**Exercise**
Your answer should consist only of the lines below from the one with "- destruct (Hn" through the one with "s_state s' = prune (e_now e) ∅", copied exactly.

Data items:
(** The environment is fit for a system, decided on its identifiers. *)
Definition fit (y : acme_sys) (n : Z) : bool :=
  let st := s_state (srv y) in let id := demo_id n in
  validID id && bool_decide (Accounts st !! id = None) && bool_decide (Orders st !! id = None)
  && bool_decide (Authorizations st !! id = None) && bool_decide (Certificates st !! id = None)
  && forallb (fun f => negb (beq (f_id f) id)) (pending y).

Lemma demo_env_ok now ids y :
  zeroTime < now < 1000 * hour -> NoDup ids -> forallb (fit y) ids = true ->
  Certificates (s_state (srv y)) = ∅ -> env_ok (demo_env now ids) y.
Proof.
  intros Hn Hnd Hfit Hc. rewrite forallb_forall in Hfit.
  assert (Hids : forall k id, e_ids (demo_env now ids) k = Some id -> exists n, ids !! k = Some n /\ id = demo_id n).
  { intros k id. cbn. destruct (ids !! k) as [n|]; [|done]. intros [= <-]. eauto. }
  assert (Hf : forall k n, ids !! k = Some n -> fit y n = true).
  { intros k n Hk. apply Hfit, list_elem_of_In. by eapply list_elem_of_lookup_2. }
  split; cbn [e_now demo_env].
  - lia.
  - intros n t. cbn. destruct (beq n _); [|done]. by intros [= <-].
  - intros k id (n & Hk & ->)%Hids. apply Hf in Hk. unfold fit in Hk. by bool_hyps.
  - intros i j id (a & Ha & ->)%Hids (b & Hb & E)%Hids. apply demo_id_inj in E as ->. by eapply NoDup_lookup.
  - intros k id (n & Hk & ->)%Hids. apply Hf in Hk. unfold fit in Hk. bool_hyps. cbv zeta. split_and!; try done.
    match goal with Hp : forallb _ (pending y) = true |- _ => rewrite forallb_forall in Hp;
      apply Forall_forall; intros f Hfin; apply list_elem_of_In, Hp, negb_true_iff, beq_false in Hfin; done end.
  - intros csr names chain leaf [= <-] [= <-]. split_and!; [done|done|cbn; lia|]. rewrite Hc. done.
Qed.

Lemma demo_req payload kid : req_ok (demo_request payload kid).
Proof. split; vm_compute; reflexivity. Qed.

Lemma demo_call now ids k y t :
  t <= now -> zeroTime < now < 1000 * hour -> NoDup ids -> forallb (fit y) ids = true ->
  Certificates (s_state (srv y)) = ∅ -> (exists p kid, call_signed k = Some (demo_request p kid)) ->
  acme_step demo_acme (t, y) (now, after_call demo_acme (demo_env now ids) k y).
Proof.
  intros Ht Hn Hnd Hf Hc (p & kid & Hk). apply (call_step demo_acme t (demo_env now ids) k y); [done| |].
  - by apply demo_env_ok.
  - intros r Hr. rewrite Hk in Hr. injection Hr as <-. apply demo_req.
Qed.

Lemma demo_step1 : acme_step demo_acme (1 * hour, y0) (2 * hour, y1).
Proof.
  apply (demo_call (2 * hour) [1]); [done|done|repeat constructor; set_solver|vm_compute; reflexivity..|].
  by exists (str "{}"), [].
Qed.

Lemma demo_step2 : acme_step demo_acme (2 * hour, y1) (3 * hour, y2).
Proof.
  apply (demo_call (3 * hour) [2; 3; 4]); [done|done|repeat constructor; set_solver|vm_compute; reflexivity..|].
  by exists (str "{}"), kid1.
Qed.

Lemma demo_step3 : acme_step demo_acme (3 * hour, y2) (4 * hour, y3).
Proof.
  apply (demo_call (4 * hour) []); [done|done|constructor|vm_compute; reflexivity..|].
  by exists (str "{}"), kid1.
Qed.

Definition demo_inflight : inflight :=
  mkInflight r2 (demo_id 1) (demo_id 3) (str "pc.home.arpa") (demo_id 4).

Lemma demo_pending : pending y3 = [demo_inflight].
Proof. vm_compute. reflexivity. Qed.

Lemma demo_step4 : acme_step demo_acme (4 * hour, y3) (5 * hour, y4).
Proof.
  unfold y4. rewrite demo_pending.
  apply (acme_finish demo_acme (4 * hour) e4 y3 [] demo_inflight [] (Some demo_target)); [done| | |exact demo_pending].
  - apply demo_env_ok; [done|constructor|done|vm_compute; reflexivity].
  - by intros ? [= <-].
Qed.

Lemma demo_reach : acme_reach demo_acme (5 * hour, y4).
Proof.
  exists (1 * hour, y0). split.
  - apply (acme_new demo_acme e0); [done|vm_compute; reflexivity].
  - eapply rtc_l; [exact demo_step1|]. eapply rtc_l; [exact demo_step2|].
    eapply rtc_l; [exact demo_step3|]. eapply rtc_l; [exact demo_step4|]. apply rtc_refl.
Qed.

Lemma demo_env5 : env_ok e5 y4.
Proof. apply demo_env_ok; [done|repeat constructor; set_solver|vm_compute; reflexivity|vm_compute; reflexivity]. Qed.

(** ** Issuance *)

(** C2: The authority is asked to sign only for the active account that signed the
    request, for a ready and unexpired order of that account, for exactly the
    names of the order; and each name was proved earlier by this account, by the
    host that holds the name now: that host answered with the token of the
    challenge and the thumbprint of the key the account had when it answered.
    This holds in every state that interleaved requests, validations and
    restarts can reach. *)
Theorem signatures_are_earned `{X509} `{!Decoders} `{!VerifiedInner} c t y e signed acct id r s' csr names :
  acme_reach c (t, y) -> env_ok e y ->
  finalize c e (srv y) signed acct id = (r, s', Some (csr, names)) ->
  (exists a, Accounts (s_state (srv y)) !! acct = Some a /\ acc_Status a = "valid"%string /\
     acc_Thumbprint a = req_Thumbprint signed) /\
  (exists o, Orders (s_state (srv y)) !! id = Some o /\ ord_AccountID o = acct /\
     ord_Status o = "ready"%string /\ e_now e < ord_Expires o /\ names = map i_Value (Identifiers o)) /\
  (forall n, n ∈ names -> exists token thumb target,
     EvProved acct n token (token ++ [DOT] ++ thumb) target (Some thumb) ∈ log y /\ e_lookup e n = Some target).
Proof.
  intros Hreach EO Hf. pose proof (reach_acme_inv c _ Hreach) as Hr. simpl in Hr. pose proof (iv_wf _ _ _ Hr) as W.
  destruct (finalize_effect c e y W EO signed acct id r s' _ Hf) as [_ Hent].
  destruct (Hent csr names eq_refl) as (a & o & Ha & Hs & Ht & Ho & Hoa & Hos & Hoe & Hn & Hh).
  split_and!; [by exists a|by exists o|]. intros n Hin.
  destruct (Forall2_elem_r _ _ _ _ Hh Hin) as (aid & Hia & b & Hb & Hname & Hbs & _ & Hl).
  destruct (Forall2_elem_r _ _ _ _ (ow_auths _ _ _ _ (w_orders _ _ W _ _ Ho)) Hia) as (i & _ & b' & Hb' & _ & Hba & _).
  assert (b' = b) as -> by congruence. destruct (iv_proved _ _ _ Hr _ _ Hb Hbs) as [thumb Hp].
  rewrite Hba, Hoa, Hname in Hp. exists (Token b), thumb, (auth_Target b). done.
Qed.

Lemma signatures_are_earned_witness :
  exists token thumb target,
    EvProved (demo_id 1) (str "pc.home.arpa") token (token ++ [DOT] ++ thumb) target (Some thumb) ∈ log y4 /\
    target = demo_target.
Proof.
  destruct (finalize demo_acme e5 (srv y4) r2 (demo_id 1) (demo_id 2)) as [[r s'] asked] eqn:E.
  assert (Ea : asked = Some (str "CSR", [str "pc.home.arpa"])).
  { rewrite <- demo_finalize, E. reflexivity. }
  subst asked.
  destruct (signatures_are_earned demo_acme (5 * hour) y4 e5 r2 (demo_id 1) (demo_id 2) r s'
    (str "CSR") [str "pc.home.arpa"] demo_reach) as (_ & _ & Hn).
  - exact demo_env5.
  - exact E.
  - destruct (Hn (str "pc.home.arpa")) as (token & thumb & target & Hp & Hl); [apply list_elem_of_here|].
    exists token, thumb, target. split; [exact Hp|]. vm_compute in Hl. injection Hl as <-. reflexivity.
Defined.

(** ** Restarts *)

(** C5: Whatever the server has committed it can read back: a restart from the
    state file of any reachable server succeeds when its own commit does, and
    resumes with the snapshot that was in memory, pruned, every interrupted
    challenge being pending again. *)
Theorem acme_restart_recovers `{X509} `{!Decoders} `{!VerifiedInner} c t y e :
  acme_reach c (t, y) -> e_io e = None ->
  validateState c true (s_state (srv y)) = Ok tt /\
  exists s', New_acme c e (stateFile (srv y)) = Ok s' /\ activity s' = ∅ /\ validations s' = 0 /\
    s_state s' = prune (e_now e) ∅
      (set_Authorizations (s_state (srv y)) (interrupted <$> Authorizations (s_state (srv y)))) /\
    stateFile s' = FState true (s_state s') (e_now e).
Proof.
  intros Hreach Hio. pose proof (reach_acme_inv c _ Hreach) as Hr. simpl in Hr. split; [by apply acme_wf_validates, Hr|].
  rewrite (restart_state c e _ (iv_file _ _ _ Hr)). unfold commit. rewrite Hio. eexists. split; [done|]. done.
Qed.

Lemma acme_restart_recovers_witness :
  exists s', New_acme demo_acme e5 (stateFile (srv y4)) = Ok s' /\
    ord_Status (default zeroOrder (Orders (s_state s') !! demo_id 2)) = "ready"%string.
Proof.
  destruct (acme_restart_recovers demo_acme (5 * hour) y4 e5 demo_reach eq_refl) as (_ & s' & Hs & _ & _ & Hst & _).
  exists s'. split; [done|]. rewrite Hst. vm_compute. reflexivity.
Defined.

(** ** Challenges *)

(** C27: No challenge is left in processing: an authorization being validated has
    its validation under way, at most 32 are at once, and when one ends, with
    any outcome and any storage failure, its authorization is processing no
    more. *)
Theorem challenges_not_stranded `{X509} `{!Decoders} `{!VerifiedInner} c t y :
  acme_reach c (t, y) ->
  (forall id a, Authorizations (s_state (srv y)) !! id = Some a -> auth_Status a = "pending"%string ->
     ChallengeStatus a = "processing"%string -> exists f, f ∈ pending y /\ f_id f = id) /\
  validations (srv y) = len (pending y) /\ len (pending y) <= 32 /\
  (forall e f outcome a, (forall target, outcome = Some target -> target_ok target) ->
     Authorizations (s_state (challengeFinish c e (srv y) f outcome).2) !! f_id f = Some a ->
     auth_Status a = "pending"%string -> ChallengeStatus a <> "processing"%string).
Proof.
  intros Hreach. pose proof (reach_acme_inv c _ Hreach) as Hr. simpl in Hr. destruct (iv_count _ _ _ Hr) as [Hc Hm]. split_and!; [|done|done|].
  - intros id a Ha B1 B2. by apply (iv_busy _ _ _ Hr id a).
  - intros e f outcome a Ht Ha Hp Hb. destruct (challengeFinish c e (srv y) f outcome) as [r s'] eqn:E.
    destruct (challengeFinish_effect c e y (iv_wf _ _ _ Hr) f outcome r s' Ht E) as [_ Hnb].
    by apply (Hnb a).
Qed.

**Solution to this task**
  - destruct (Hn (str "pc.home.arpa")) as (token & thumb & target & Hp & Hl); [apply list_elem_of_here|].
    exists token, thumb, target. split; [exact Hp|]. vm_compute in Hl. injection Hl as <-. reflexivity.
Defined.

(** ** Restarts *)

(** C5: Whatever the server has committed it can read back: a restart from the
    state file of any reachable server succeeds when its own commit does, and
    resumes with the snapshot that was in memory, pruned, every interrupted
    challenge being pending again. *)
Theorem acme_restart_recovers `{X509} `{!Decoders} `{!VerifiedInner} c t y e :
  acme_reach c (t, y) -> e_io e = None ->
  validateState c true (s_state (srv y)) = Ok tt /\
  exists s', New_acme c e (stateFile (srv y)) = Ok s' /\ activity s' = ∅ /\ validations s' = 0 /\
    s_state s' = prune (e_now e) ∅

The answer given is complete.